# What is Wrong With Yani Tseng?



## tonyj5 (Nov 23, 2011)

What is going on with Yani Tseng? 
It seems like just yesterday, that I was writing a post asking if anyone would step up and challenge Yani Tseng. My, how things have changed. In a few short months, Yani has gone from complete dominance to completely out of contention. Let us look at her season so far. I am going to break it down into three parts.

First 5 tournaments:
Wins: 3
Top fives: 4
Top tens: 5
Missed Cuts: 0
Broke par in: 12 of 16 rounds or 75%
Per round average: 69.15

Next 4 tournaments:
Wins: 0
Top fives: 1
Top tens: 3
Missed Cuts: 0
Broke par in: 63.6% of rounds played.
Per round average: 70.36

Last 4 tournaments:
Wins: 0
Top fives: 0
Top tens: 0
Missed cuts: 2
Broke par in: 1 of 12 rounds or 8.3%
Per round average: 74.75

You don't have to be a rocket scientist to see the steep drop that has occurred. The per round average is alarming. Last year she led the tour with a per round average of 69.66.

Earlier in the year it seemed to me that just about everyone, including myself, was pointing to her as the next great golfer. We had her following in the footsteps of Annika Sorenstam and Lorena Ochoa. Did we all jump the gun? 
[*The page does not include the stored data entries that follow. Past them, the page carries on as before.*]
(* ===== verification/FsOpen.v ===== *)
(** * fs/fs.c: a file from its creation on

    [sys_open] with [O_CREAT] for a file in the root directory, and what the calls
    do with the descriptor it returns: what is written is what is read. *)

From stdpp Require Import base numbers list gmap.
From Stdlib Require Import ZArith Lia.
From S2P Require Import Prelude Bitmap Block Partition FsState ThreadInit FsAlloc Inode FsFile FsWrite FsRead Dir FsPath DirSpec.
From S2P Require Import FsSearch FsCalls FsMount FsMountSpec FsCallsSpec FsCreate.

(** ** The path of a file in the root directory *)

Record root_name (name : list Z) : Prop := {
  rn_ok : name_ok name;
  rn_slash : slash ∉ name;
  rn_dots : name ≠ dot ∧ name ≠ dotdot
}.

Lemma copy_whole name : slash ∉ name → copy_name name = (name, []).
Proof.
  induction name as [|c name IH]; [done|]. rewrite not_elem_of_cons. intros [Hc Hn]. cbn.
  by rewrite (proj2 (Z.eqb_neq c slash)), IH by done.
Qed.

Lemma parse_root_name name : root_name name → parse_name (slash :: name) = Ok (name, None).
Proof.
  intros [(Hne & _ & Hl) Hs _]. unfold parse_name, path_parse. change (slash =? slash) with true. cbv iota.
  replace (skip_slashes name) with name.
  - rewrite copy_whole by done. unfold MAX_FILE_NAME_LEN. by rewrite (proj2 (Z.ltb_ge 16 _)) by lia.
  - destruct name as [|c name]; [done|]. apply not_elem_of_cons in Hs as [Hc _]. cbn. by rewrite (proj2 (Z.eqb_neq c slash)) by done.
Qed.

Lemma depth_root_name name : root_name name → path_depth_cnt (slash :: name) = Ok 1.
Proof.
  intros Hn. unfold path_depth_cnt. rewrite parse_root_name by done. ocbn. destruct Hn as [(Hne & _ & _) _ _].
  by destruct name.
Qed.

Lemma after_slash name : slash ∉ name → after_last_slash (slash :: name) = name.
Proof. intros Hs. cbn [after_last_slash]. change (slash =? slash) with true. by rewrite bool_decide_eq_false_2. Qed.

Lemma last_root_name name : root_name name → ∃ c, last (slash :: name) = Some c ∧ c ≠ slash.
Proof.
  intros [(Hne & _ & _) Hs _]. destruct name as [|c' name'] using rev_ind; [done|].
  exists c'. split; [exact (last_snoc c' (slash :: name'))|]. intros ->. apply Hs, elem_of_app. right. by left.
Qed.

Lemma not_root name : root_name name → names_root (slash :: name) = false.
Proof.
  intros [(Hne & _ & _) _ [H1 H2]]. unfold names_root. by rewrite !bool_decide_eq_false_2 by congruence.
Qed.

Section open_root.
Context {D : Type} `{BlockDevice D}.
Implicit Types (s : fs D).

(** At the root directory, nothing has been opened. *)
Lemma at_root_same s x m : at_dir s x root_dir m → ∃ d, x = set_disk s d ∧ same_sectors (disk s) d.
Proof.
  intros Hat. destruct (ad_close _ _ _ _ Hat (disk x)) as (d & Hclose & Hd); [by apply same_sectors_refl, (ad_disk _ _ _ _ Hat)|].
  unfold dir_close in Hclose. change (root_dir =? root_dir) with true in Hclose. cbv iota in Hclose.
  exists d. split; [|done]. assert (set_disk x (disk x) = set_disk s d) as <- by congruence. by destruct x.
Qed.

(** The search for a file in the root directory. *)
Lemma search_root s P name : tree s P → root_name name →
  match lookup_name name (dir_list s 0) with
  | None => ∃ d, search_file s (slash :: name) = Ok (-1, PathSearchRecord (slash :: name) root_dir FT_UNKNOWN, set_disk s d) ∧
      same_sectors (disk s) d
  | Some e => f_type e ≠ FT_DIRECTORY →
      ∃ d, search_file s (slash :: name) = Ok (de_i_no e, PathSearchRecord (slash :: name) root_dir FT_REGULAR, set_disk s d) ∧
        same_sectors (disk s) d
  end.
Proof.
  intros Ht Hn. unfold search_file. rewrite not_root, parse_root_name by done.
  assert (at_dir s s root_dir 0) as Hroot.
  { pose proof (at_root s P Ht (disk s) (same_sectors_refl _ (tb_disk _ (tr_base _ _ Ht)))) as Ha.
    by replace (set_disk s (disk s)) with s in Ha by (by destruct s). }
  destruct Hn as [(Hne & Hc & Hl) Hs _]. rewrite bool_decide_eq_true_2 by done.
  assert (1 < Z.of_nat (length (slash :: name)) < MAX_PATH_LEN) as Hlen.
  { unfold MAX_PATH_LEN. destruct name; [done|]. cbn [length] in *. lia. }
  rewrite (proj2 (Z.ltb_lt 1 _)), (proj2 (Z.ltb_lt _ MAX_PATH_LEN)) by lia. ocbn. unfold MAX_PATH_LEN in Hlen.
  assert (∀ r, search_round s (Walk name None [] root_dir 0 None) = Ok (inr r) →
    loop (S (S (S (length (slash :: name))))) search_step (Walk name None [] root_dir 0 None, s) = Ok r) as Hloop.
  { intros r Hr. apply loop_exit. unfold search_step. cbn [w_name]. destruct name; [done|]. exact Hr. }
  pose proof (search_round_spec s P Ht (Walk name None [] root_dir 0 None) s 0 [] [] None (conj Hne (conj Hc Hl)) eq_refl) as Hround.
  cbn [w_name sub_path w_path cur_dir app] in Hround. change (join [name]) with (slash :: name ++ []) in Hround.
  rewrite app_nil_r in Hround. specialize (Hround ltac:(lia) Hroot (tr_zero _ _ Ht) eq_refl). cbv zeta in Hround.
  destruct (lookup_name name (dir_list s 0)) as [e|].
  - intros Hft. rewrite (proj2 (Z.eqb_neq _ _) Hft) in Hround. destruct Hround as (x & Hr & Hat).
    destruct (at_root_same s x 0 Hat) as (d & -> & Hd). exists d. split; [|done]. by apply Hloop.
  - destruct Hround as (x & Hr & Hat). destruct (at_root_same s x 0 Hat) as (d & -> & Hd). exists d. split; [|done]. by apply Hloop.
Qed.
(* ===== verification/FsUnlink.v ===== *)
(** * fs/inode.c, fs/fs.c: removing a file

    [inode_release] gives the blocks of a file and its inode back, [sys_unlink]
    also takes its entry out of the directory. *)

From stdpp Require Import base numbers list gmap.
From Stdlib Require Import ZArith Lia.
From S2P Require Import Prelude Bitmap Block FsState ThreadInit FsAlloc Inode FsFile FsWrite FsRead Dir FsPath DirSpec DirDelete.
From S2P Require Import FsSearch FsCalls FsCallsSpec FsCreate FsOpen.

(** ** Giving blocks back *)

Section freeing.
Context {D : Type} `{BlockDevice D}.
Implicit Types (s x : fs D).

(** [s'] is [s] with the blocks of [ls] marked free: only sectors of the block bitmap
    are written. *)
Record freed s s' (ls : list Z) : Prop := {
  fr_part : ∃ b, cur_part s' = with_bitmap (cur_part s) b;
  fr_layout : layout_ok (cur_part s');
  fr_nbits : nbits (block_bitmap (cur_part s')) = nbits (block_bitmap (cur_part s));
  fr_used l : is_block (cur_part s) l → block_used (cur_part s') l = block_used (cur_part s) l && negb (bool_decide (l ∈ ls));
  fr_rest : inodes s' = inodes s ∧ dirs s' = dirs s ∧ file_table s' = file_table s ∧ fd_table s' = fd_table s ∧
    cwd_inode_nr s' = cwd_inode_nr s ∧ live s' = live s ∧ nulls s' = nulls s;
  fr_disk : bd_ok (disk s');
  fr_sectors l : inode_bitmap_lba (sb (cur_part s)) ≤ l → bd_sector (disk s') l = bd_sector (disk s) l
}.

Lemma freed_refl s d : layout_ok (cur_part s) → same_sectors (disk s) d → freed s (set_disk s d) [].
Proof.
  intros Hlo [Hok Hs]. constructor; try done.
  - exists (block_bitmap (cur_part s)). by destruct s as [[]].
  - intros l _. rewrite bool_decide_eq_false_2 by apply not_elem_of_nil. by rewrite andb_true_r.
Qed.

Lemma freed_block s s' ls l : freed s s' ls → is_block (cur_part s') l ↔ is_block (cur_part s) l.
Proof. intros Hf. destruct (fr_part _ _ _ Hf) as [b Hb]. unfold is_block, block_no. rewrite (fr_nbits _ _ _ Hf), Hb. done. Qed.

Lemma freed_trans s s1 s2 ls ls' : freed s s1 ls → freed s1 s2 ls' → freed s s2 (ls ++ ls').
Proof.
  intros H1 H2. destruct (fr_part _ _ _ H1) as [b1 Hb1]. destruct (fr_part _ _ _ H2) as [b2 Hb2]. constructor.
  - exists b2. by rewrite Hb2, Hb1.
  - apply (fr_layout _ _ _ H2).
  - rewrite (fr_nbits _ _ _ H2). apply (fr_nbits _ _ _ H1).
  - intros l Hl. rewrite (fr_used _ _ _ H2) by (by apply (freed_block _ _ _ _ H1)). rewrite (fr_used _ _ _ H1), <- andb_assoc, <- negb_orb by done.
    do 2 f_equal. rewrite <- bool_decide_or. apply bool_decide_ext. by rewrite elem_of_app.
  - destruct (fr_rest _ _ _ H1) as (? & ? & ? & ? & ? & ? & ?), (fr_rest _ _ _ H2) as (? & ? & ? & ? & ? & ? & ?). split_and!; congruence.
  - apply (fr_disk _ _ _ H2).
  - intros l Hl. rewrite (fr_sectors _ _ _ H2), (fr_sectors _ _ _ H1); [done|done|]. by rewrite Hb1.
Qed.

Lemma release_block_spec s lba : layout_ok (cur_part s) → bd_ok (disk s) → is_block (cur_part s) lba → 0 < block_no (cur_part s) lba →
  ∃ s', release_block s lba = Ok s' ∧ freed s s' [lba].
Proof.
  intros Hlo Hok Hb H0. destruct (free_block_spec s Hlo s lba eq_refl Hok Hb) as (b & d & Hfree & Hlo' & Hnb & Hd & Hs & Hbit).
  exists (set_disk (set_block_bitmap s b) d). split.
  - unfold release_block. destruct (block_idx_u32 s lba Hlo Hb) as (Hidx & _ & _). rewrite Hidx, (proj2 (Z.ltb_lt 0 _)) by done. ocbn.
    unfold free_block in Hfree. rewrite Hidx in Hfree. exact Hfree.
  - constructor; try done; [by exists b|]. intros l Hl. unfold block_used at 1.
    change (block_no (cur_part (set_disk (set_block_bitmap s b) d)) l) with (block_no (cur_part s) l).
    change (block_bitmap (cur_part (set_disk (set_block_bitmap s b) d))) with b. rewrite Hbit by done. do 2 f_equal.
    apply bool_decide_ext. by rewrite list_elem_of_singleton.
Qed.

(** A list of addresses, with zeros for blocks that are not there. *)
Lemma release_blocks_spec l : ∀ s, layout_ok (cur_part s) → bd_ok (disk s) →
  Forall (λ lba, lba ≠ 0 → is_block (cur_part s) lba ∧ 0 < block_no (cur_part s) lba) l →
  ∃ s', release_blocks s l = Ok s' ∧ freed s s' (filter (λ lba, lba ≠ 0) l).
Proof.
  induction l as [|lba l IH]; intros s Hlo Hok Hl; cbn [release_blocks].
  { exists s. split; [done|]. pose proof (freed_refl s (disk s) Hlo (same_sectors_refl _ Hok)) as Hf. by destruct s. }
  apply Forall_cons in Hl as [Hb Hl]. unfold truth. destruct (Z.eqb_spec lba 0) as [->|Hz]; cbn [negb].
  - rewrite filter_cons_False by (intros Hne; by apply Hne). by apply IH.
  - rewrite filter_cons_True by done. destruct (Hb Hz) as [Hb1 Hb0].
    destruct (release_block_spec s lba Hlo Hok Hb1 Hb0) as (s1 & -> & Hf1). ocbn.
    destruct (IH s1) as (s' & -> & Hf2); [apply (fr_layout _ _ _ Hf1)|apply (fr_disk _ _ _ Hf1)| |].
    + eapply Forall_impl; [exact Hl|]. intros l' Hl' Hz'. destruct (Hl' Hz') as [? ?]. split; [by apply (freed_block _ _ _ _ Hf1)|].
      destruct (fr_part _ _ _ Hf1) as [b Hpb]. rewrite Hpb. done.
    + exists s'. split; [done|]. by apply (freed_trans s s1 s' [lba]).
Qed.
End freeing.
I started to wonder if Annika or Lorena had suffered through any slumps like this after becoming the best female player in the game. Here is what I found:

You have to look long and hard to find anything resembling a slump after Annika soared to the top.
The worst period I could find was back in 1999, when over a 4 tournament span, she failed to finish in the top ten and posted a per round average of 72.80. Not up to her standards, but not all that bad either.

Lorena became the top player in the world and retired without ever having a slump. Her worst period would be in 2009, when over a period of four tournaments she finished 16th, 6th, 40th, and had a rare missed cut. Her per round average over that period was still a stellar 70.9.

The above shows that neither of those superstars ever had to go through what Yani is going through now.

Some might say that while this makes for a good story, it is too early to draw any conclusions. I say that this bears watching. We have seen examples in all sports that when a player loses confidence, it sometimes takes a very long time to get it back. Sometimes it never comes back. Look at Song-Hee Kim, who in 2010 had more top 10 finishes than anyone on the tour. She now is a long shot to retain her playing card for next year.

One more thought on the subject. A few weeks back I wrote an article on the Americans underachieving, in which I got a huge response. The general consensus was that the Asian players are far outworking the Americans. That opinion seemed unanimous, coming from Asians, Americans, and some of the players themselves. Being around the game as much as I am, I can't disagree. But will they burn themselves out at an early age? Is that what is happening here? 

I welcome all opinions on the subject.

For other LPGA Tidbits:
Mostly Harmless: What is going on with Yani Tseng?


----------



## tonyj5 (Nov 23, 2011)

Yani Tseng has fired her caddie again. Just a few weeks after firing longtime caddie Jason Hamilton, yani has now fired Basil Van Rooyan. Her new caddie will be Patrick Turley. 

Jason Hamilton has been hired this week by Na Yeon Choi.


----------